AVA MediterrAegean Opens in Miami's Coconut Grove
Coconut Grove has always been allergic to try-hard dining. Flash fades quickly here. What lasts are places that understand rhythm – how people eat, drink, talk, linger. AVA MediterrAegean seems to get that instinctively.
It would be easy to box AVA into the ever-growing category of “Mediterranean,” a word that has come to mean everything and nothing in Miami. But that would miss the point. This is not comfort Greek, nor is it maximalist fusion. Instead, AVA operates somewhere in between: Cycladic in spirit, French in technique, unmistakably shaped by Miami’s appetite for energy and ease.
The restaurant is the flagship for Riviera Dining Group and designed by Lazaro Rosa-Violán, the space is restrained and tactile: plaster walls, limestone, coral stone, oak. The terrace pulls you in early, the dining room keeps you longer, and the marble bar becomes the unofficial meeting point as the night stretches on. It feels social without being chaotic.
The kitchen is led by Chef Michaël Michaelidis alongside Executive Chef Frédéric Aumeunier, whose background spans some of the most exacting kitchens in the world.
We began with the Salata Spanakopita, a dish that signals what AVA is trying to do. Spinach, crisp phyllo, feta, marcona almonds, and honey dressing – familiar ingredients, reorganized. It eats lighter than expected, hitting savory first and sweetness second, and disappears quickly.

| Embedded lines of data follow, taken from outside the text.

(** From a well-formed store, a call on objects of the store never meets a
    dangling reference, and leaves a well-formed store. *)
Lemma call_no_dangling (w : World) c :
  wf w → call_ok w c →
  fst (call c w) ≠ Raised DanglingRef ∧ wf (snd (call c w)) ∧ grown w (snd (call c w)).
Proof.
  intros Hwf Hok. destruct c as [self amount | self dest pool | self now
    | self rating now | self loc | self]; cbn in Hok; unfold call.
  - destruct (lookup_lt_is_Some_2 _ _ Hok) as [r Hr].
    rewrite (load_cash_exec _ _ _ _ Hr). store_simpl. split; [done |].
    destruct (gtb amount zero); [| done].
    split; [by apply wf_insert_rider |]. unfold grown. store_simpl.
    by rewrite length_insert.
  - destruct Hok as [Hself Hpool].
    destruct (lookup_lt_is_Some_2 _ _ Hself) as [rd Hrd].
    assert (Forall (λ d, is_Some (vehicle_of w d)) pool) as Hknown.
    { eapply Forall_impl; [exact Hpool |]. intros d Hd. by apply wf_known. }
    unfold request_ride, get_rider, modify_rider. exec.
    destruct (rider_current_ride rd) eqn:Hcur; [done |].
    destruct (find_driver_loop_returns w (rider_current_location rd) pool None inf Hknown)
      as (cd & md & Hloop & Hcd).
    destruct cd as [cd |].
    + destruct Hcd as [[=] | (d & [= <-] & Hd)].
      rewrite list.Forall_forall in Hknown.
      destruct (Hknown _ Hd) as [v Hv].
      destruct (vehicle_of_Some _ _ _ Hv) as (drv & Hdrv & Hveh).
      rewrite (bind_returned _ _ _ _ _
                 (find_driver_exec _ _ (mkRideRequest self dest) _ _ _ _ _
                    Hrd Hloop Hdrv Hveh)).
      erewrite modify_Some by (cbn; done). store_simpl. split; [done |].
      pose proof (lookup_lt_Some _ _ _ Hdrv) as Hlt.
      pose proof (wf_driver _ _ _ Hwf Hdrv) as Hvlt.
      split.
      * destruct Hwf as [Hds Hrs]. unfold wf. store_simpl. split.
        -- by apply Forall_insert.
        -- rewrite !length_insert. apply Forall_app. split; [done |].
           by constructor.
      * unfold grown. store_simpl. rewrite !length_insert, length_app. cbn. lia.
    + rewrite (bind_returned _ _ _ _ _
                 (find_driver_none _ _ (mkRideRequest self dest) _ _ Hrd Hloop)).
      erewrite modify_Some by (cbn; done). store_simpl. split; [done |].
      split; [by apply (wf_insert_rider (mkWorld _ _ _ _ (stdout w))) |].
      unfold grown. store_simpl. by rewrite length_insert.
  - destruct (lookup_lt_is_Some_2 _ _ Hok) as [r Hr].
    rewrite (start_ride_exec _ _ _ _ Hr). store_simpl. split; [done |].
    split; [| unfold grown; store_simpl; by rewrite length_insert].
    apply wf_insert_ride; [done | done | apply Hwf | | done].
    exact (wf_ride w self r Hwf Hr).
  - destruct (lookup_lt_is_Some_2 _ _ Hok) as [r Hr].
    destruct (wf_ride _ _ _ Hwf Hr) as (Hrlt & Hvlt & Hdlt).
    destruct (lookup_lt_is_Some_2 _ _ Hrlt) as [rd Hrd].
    destruct (geb (rider_wallet rd) (estimated_fare r)) eqn:Hge.
    + destruct (driver r) as [d |] eqn:Hd; cbn in Hdlt.
      * destruct (lookup_lt_is_Some_2 _ _ Hdlt) as [dv Hdv].
        rewrite (end_ride_paid _ _ _ _ _ _ _ _ Hr Hrd Hd Hdv Hge). store_simpl.
        split; [done |].
        split; [| unfold grown; store_simpl; by rewrite !length_insert].
        apply wf_insert_ride; [by rewrite length_insert.. | | | done].
        -- apply Forall_insert; [apply Hwf |].
           exact (wf_driver w d dv Hwf Hdv).
        -- cbn. by rewrite Hd.
      * rewrite (end_ride_no_driver _ _ _ _ _ _ Hr Hrd Hd Hge). store_simpl.
        split; [done |].
        split; [| unfold grown; store_simpl; by rewrite !length_insert].
        apply wf_insert_ride; [by rewrite length_insert | done | apply Hwf | | done].
        cbn. by rewrite Hd.
    + rewrite (end_ride_unpaid _ _ _ _ _ _ Hr Hrd Hge). store_simpl.
      split; [done |].
      split; [| unfold grown; store_simpl; by rewrite !length_insert].
      apply wf_insert_ride; [done | done | apply Hwf | | done].
      exact (wf_ride w self r Hwf Hr).
  - destruct (lookup_lt_is_Some_2 _ _ Hok) as [d Hd].
    unfold update_location, modify_driver. erewrite modify_Some by done. store_simpl.
    split; [done |].
    split; [| unfold grown; store_simpl; by rewrite length_insert].
    apply (wf_insert_driver w); [done | | done].
    exact (wf_driver w self d Hwf Hd).
  - destruct (lookup_lt_is_Some_2 _ _ Hok) as [v Hv].
    unfold start_drive, modify_vehicle. erewrite modify_Some by done. store_simpl.
    split; [done |].
    split; [| unfold grown; store_simpl; by rewrite length_insert].
    destruct Hwf as [Hds Hrs]. split; store_simpl; by rewrite length_insert.
Qed.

Raw dishes are a highlight. The Okys Crudo – yellowtail with fig leaf citrus vierge and purple radish – is clean and focused. No over-acidification, no garnish for garnish’s sake. Just good fish treated with respect.
The surprise favorite of the night was the Chef’s Signature Truffle Pizza. Thin crust, fiore di latte, kefalograviera, black truffle. It’s rich, aromatic, and gone almost immediately. The Tomato Ricotta Rigatoni follows a similar logic – spicy arrabbiata mellowed by ricotta and basil pesto.
For mains, the 14-ounce Prime Creekstone Ribeye arrives simply, paired with garlic confit, toum, and AVA’s Aegean spice blend. The Crisp Patatas – crispy potatoes with oregano and lemon – are dangerously snackable, the kind of dish you keep ordering “for the table.”
As the night moves on, the volume rises slightly, the terrace fills, and conversations stretch. AVA doesn’t manufacture a scene – it allows one to happen. That restraint feels intentional.
But what sets AVA apart this season isn’t just what’s on the plate. Hidden within the flagship space is a project that feels distinctly of right-now Miami: AVA MM, a members-only chapter of the broader MM Club lifestyle experience. The concept – part private retreat, part cultural salon – nestles beneath the main restaurant, designed as a serene enclave where refined experiences extend beyond dinner.
For members, AVA MM offers a culinary journey that diverges from the Mediterranean — think Japanese-inspired menus, inventive mixology, rare vintages from a private wine cellar, and bespoke programming that ranges from chef-led dinners to intimate tastings and cultural activations. It’s a space built for connection and it launches to members early in February 2026.